Copy out every line of the records in which "Unmodelled" can be found.

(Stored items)
- - - - -

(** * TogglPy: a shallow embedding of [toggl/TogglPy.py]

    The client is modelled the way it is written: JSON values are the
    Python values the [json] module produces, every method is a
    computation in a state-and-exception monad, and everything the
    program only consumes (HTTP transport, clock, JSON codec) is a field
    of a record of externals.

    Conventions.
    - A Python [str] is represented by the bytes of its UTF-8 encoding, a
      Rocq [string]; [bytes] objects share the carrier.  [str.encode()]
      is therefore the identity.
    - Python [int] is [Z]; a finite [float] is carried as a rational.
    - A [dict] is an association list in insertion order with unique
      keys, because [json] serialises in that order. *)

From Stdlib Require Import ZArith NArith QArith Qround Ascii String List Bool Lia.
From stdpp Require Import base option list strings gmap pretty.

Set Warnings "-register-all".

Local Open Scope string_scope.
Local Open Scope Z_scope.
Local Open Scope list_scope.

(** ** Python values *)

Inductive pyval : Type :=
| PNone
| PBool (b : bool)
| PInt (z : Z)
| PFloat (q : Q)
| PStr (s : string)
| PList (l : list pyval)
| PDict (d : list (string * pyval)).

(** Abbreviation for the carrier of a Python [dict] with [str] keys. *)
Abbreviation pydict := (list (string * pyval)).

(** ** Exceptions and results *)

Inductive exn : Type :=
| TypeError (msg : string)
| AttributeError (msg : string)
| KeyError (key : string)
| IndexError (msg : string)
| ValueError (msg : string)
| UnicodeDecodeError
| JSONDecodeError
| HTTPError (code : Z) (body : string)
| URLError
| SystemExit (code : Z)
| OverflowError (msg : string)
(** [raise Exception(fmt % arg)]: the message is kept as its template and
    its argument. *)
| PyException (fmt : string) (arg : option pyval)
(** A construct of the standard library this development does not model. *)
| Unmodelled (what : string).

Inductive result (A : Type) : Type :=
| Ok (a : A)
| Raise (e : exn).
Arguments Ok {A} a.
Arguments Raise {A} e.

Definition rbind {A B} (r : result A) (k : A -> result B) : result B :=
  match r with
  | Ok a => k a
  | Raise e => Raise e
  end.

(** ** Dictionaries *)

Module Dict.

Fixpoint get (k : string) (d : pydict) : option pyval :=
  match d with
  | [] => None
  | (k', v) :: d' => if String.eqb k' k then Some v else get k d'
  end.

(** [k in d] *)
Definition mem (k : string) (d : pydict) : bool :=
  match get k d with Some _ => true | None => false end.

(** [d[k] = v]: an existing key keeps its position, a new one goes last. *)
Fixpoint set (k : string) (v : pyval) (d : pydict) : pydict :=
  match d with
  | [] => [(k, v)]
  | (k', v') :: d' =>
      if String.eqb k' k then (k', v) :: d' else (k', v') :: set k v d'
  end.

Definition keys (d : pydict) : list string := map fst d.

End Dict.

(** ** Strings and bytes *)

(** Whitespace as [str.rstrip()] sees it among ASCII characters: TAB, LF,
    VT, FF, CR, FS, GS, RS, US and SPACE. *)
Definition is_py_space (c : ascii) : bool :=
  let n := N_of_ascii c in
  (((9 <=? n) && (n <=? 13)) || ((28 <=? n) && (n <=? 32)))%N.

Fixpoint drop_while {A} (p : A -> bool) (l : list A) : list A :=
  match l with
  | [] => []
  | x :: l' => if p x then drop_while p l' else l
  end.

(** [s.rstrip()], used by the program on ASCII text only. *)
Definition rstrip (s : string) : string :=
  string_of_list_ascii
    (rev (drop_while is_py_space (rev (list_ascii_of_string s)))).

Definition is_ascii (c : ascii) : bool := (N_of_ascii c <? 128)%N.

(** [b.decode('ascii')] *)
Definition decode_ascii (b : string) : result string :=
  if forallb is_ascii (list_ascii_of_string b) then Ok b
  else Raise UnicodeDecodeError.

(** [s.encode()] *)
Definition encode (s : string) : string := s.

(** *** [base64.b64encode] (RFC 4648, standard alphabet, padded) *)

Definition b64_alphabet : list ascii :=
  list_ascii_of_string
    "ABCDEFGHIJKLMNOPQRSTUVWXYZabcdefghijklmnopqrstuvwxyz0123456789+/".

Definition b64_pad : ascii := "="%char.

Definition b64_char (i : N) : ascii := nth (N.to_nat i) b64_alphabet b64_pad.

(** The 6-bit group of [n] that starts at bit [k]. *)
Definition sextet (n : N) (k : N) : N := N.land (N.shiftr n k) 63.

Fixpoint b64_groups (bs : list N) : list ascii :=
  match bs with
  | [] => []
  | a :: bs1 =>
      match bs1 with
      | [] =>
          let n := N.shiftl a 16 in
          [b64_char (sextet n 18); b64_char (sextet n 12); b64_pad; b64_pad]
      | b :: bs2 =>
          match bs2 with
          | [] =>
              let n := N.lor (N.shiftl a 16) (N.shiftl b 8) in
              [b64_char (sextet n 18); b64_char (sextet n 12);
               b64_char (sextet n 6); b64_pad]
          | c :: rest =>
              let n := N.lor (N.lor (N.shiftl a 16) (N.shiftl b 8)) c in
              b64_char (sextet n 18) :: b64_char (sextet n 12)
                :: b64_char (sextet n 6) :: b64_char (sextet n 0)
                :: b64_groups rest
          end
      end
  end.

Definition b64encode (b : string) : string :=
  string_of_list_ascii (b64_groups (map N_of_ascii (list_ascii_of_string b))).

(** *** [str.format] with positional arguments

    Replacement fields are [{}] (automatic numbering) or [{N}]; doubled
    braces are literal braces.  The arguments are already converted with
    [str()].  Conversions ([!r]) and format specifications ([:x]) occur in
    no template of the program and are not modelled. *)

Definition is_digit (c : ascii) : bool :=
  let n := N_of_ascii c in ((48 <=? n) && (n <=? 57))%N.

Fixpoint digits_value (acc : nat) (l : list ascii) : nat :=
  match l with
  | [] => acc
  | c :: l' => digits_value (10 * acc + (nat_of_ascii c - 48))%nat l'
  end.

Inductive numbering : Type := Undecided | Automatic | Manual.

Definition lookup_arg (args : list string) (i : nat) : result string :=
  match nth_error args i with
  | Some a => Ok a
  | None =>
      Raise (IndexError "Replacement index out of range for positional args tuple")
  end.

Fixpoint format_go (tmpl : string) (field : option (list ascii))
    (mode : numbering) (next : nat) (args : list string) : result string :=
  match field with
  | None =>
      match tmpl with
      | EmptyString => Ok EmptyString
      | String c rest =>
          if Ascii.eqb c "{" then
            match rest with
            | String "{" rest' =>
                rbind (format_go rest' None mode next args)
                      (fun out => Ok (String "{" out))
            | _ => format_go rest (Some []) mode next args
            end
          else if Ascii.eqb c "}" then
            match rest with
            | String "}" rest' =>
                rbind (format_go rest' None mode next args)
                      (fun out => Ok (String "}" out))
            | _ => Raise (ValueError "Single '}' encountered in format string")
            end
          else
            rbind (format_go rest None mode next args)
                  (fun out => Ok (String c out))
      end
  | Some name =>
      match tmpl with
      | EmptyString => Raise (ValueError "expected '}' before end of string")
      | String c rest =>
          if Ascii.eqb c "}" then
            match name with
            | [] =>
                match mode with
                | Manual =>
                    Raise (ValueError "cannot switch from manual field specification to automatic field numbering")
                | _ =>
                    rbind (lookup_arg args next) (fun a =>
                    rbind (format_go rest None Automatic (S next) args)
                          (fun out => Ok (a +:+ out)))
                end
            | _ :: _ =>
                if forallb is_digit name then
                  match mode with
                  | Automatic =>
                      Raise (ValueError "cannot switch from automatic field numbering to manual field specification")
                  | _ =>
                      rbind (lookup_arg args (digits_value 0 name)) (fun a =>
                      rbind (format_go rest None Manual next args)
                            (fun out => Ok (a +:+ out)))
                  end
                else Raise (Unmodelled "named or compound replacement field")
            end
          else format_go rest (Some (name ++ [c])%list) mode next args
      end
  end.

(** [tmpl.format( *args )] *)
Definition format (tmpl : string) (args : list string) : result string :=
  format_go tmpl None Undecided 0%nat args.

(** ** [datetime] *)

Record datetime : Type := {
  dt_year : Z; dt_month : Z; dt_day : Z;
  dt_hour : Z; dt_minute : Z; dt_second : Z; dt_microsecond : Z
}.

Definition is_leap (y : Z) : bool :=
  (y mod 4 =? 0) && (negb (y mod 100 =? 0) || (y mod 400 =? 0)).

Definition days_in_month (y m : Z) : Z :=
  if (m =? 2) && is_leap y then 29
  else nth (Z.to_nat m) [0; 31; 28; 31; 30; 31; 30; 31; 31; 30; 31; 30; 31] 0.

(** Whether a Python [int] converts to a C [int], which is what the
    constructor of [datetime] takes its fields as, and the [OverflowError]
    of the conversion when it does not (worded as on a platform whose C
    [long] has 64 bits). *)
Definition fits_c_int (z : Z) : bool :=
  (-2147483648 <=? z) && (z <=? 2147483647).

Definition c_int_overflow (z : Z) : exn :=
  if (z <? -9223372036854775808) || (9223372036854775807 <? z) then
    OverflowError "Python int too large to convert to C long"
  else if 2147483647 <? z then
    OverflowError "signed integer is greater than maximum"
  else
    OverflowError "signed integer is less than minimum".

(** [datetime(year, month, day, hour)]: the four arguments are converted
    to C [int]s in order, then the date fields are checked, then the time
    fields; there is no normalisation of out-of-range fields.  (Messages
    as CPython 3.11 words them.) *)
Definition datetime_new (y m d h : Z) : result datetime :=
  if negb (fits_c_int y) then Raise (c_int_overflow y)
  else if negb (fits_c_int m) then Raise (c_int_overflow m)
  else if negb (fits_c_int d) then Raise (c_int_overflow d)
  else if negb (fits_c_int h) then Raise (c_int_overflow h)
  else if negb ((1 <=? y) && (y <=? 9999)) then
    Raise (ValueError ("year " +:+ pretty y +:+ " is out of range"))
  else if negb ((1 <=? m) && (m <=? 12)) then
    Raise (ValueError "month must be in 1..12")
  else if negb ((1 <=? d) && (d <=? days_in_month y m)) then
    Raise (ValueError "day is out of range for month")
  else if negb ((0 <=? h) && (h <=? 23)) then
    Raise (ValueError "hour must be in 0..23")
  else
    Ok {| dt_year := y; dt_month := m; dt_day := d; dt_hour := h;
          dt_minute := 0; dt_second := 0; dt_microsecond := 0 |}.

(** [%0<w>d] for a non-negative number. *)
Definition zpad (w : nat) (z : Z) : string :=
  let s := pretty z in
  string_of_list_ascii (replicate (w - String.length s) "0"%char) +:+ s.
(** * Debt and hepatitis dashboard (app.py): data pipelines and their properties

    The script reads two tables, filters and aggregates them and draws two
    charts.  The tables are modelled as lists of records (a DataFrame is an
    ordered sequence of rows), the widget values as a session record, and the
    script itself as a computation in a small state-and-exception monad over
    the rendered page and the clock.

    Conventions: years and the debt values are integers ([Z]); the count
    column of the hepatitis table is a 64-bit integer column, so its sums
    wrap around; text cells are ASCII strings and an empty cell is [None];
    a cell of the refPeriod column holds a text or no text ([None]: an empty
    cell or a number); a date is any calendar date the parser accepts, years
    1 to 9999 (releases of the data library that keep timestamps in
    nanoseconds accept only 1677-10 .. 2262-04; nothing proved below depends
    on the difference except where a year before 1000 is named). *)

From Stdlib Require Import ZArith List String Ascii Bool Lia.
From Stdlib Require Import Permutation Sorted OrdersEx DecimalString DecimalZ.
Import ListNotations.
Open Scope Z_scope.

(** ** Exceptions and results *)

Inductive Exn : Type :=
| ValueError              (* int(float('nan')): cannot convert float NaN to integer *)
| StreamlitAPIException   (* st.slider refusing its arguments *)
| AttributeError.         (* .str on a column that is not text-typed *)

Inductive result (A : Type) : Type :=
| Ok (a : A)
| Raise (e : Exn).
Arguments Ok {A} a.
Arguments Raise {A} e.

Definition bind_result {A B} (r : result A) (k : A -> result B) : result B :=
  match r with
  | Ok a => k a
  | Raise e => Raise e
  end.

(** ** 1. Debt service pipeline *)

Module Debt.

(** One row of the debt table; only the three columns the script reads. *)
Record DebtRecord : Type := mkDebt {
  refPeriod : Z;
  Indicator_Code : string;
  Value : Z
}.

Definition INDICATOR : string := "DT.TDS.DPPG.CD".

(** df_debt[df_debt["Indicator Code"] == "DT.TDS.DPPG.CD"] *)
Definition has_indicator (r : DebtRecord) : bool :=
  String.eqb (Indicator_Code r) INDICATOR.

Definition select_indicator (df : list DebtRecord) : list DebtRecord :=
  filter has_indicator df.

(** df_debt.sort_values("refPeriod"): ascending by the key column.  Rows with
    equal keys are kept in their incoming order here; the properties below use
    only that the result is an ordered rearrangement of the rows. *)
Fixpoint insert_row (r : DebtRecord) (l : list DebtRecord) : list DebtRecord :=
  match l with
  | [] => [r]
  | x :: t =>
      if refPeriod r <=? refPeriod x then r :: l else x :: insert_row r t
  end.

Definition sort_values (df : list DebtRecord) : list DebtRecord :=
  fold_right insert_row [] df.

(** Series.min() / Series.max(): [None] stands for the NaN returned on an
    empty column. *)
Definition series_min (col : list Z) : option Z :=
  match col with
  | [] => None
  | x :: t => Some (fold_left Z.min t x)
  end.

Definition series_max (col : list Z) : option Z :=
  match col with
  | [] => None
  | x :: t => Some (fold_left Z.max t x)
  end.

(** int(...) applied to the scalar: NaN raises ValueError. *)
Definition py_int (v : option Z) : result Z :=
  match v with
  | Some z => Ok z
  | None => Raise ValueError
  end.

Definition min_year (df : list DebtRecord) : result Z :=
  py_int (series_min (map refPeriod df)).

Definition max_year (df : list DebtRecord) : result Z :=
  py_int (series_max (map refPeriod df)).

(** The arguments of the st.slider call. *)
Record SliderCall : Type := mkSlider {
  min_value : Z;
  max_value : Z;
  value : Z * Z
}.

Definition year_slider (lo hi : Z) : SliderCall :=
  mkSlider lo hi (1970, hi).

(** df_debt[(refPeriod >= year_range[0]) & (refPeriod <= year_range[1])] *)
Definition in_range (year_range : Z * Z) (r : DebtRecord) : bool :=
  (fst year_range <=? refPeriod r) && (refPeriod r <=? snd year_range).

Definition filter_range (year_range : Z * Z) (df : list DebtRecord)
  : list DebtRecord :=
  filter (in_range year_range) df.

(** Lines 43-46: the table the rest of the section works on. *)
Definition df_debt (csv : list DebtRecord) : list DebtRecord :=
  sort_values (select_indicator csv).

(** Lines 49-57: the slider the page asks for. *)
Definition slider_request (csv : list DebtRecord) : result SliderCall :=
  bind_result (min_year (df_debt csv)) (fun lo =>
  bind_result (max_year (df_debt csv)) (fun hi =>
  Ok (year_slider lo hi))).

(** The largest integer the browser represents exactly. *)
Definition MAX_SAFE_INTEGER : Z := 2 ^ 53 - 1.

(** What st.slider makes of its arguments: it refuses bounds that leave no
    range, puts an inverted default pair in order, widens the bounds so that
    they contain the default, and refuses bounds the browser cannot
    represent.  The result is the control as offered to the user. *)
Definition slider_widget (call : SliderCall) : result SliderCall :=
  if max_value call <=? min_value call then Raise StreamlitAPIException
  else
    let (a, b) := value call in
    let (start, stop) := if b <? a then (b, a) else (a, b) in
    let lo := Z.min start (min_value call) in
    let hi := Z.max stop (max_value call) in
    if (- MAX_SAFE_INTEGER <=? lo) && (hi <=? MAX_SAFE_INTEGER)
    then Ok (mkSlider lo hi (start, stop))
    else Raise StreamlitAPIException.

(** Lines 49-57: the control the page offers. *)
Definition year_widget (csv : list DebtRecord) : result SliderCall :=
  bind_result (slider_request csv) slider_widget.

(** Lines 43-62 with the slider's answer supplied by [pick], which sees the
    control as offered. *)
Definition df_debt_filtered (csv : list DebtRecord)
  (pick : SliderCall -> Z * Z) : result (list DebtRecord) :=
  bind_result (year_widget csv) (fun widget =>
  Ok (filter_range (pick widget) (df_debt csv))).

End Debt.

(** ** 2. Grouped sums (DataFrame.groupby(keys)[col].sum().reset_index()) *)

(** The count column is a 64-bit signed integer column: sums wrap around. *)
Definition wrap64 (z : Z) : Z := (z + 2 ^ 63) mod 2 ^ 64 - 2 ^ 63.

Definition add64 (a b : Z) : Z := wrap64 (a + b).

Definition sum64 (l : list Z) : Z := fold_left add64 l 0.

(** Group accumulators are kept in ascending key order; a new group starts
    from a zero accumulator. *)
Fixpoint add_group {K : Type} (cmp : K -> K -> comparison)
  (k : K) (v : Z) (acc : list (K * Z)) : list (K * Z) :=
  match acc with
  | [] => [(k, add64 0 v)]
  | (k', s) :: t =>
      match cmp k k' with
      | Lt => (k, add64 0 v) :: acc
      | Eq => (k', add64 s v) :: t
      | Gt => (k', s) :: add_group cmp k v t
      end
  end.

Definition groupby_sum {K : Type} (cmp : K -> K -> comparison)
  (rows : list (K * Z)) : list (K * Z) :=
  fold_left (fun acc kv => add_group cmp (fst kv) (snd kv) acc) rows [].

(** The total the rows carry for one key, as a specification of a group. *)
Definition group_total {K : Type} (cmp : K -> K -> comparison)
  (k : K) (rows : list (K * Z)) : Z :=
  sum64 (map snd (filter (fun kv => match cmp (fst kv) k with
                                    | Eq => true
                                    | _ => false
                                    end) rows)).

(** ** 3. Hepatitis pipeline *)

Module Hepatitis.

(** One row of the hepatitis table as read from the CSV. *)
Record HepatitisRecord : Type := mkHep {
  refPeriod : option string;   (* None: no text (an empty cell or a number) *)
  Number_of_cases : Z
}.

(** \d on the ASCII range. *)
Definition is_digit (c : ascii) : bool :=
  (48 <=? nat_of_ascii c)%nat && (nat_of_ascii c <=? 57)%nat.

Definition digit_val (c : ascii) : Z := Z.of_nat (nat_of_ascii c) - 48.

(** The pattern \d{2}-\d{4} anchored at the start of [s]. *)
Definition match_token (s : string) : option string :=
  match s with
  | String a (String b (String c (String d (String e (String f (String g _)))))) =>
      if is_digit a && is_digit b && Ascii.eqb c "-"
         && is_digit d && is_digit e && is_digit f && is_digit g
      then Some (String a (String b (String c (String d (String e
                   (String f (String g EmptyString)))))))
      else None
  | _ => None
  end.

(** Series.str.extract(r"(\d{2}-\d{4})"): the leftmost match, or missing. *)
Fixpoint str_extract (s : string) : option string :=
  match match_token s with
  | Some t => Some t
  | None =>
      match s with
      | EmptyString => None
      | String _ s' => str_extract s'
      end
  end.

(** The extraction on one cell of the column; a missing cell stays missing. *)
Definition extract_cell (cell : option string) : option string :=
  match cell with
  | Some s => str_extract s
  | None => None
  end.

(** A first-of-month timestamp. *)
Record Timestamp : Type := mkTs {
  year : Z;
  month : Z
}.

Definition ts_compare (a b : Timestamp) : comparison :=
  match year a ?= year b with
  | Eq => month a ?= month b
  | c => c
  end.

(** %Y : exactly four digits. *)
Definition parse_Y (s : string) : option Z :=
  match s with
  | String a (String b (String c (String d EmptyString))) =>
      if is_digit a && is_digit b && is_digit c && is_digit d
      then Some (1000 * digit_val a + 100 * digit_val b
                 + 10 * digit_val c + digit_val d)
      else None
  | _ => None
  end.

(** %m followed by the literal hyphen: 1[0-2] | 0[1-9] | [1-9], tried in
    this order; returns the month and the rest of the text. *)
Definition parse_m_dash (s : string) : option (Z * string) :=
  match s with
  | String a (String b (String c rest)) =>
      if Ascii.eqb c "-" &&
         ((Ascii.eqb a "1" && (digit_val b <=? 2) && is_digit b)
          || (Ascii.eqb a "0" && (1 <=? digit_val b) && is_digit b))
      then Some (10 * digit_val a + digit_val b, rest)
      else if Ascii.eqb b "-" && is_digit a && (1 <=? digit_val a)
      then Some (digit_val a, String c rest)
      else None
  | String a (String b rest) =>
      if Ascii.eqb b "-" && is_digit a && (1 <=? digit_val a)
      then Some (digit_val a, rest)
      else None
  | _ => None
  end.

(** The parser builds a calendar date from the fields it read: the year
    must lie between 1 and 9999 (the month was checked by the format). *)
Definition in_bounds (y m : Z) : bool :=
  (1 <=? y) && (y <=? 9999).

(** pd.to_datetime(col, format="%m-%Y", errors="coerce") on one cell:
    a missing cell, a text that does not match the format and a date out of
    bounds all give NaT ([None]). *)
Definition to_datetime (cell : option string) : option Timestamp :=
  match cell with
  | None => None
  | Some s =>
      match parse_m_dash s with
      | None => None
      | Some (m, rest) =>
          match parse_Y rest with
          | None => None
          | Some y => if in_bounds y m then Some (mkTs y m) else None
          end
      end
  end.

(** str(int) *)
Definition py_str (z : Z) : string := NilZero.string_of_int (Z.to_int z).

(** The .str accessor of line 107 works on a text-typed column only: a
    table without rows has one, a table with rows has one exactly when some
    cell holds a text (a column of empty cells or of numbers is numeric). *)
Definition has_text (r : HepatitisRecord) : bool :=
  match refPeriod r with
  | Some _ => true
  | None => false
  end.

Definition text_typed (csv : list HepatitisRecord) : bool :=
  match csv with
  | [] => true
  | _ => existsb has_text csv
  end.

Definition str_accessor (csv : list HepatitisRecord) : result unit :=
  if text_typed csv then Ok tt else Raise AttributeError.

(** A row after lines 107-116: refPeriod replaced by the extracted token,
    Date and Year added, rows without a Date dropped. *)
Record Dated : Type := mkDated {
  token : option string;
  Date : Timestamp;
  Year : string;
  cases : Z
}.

- - - - -

## SOLUTION BELOW
| Unmodelled (what : string).
                else Raise (Unmodelled "named or compound replacement field")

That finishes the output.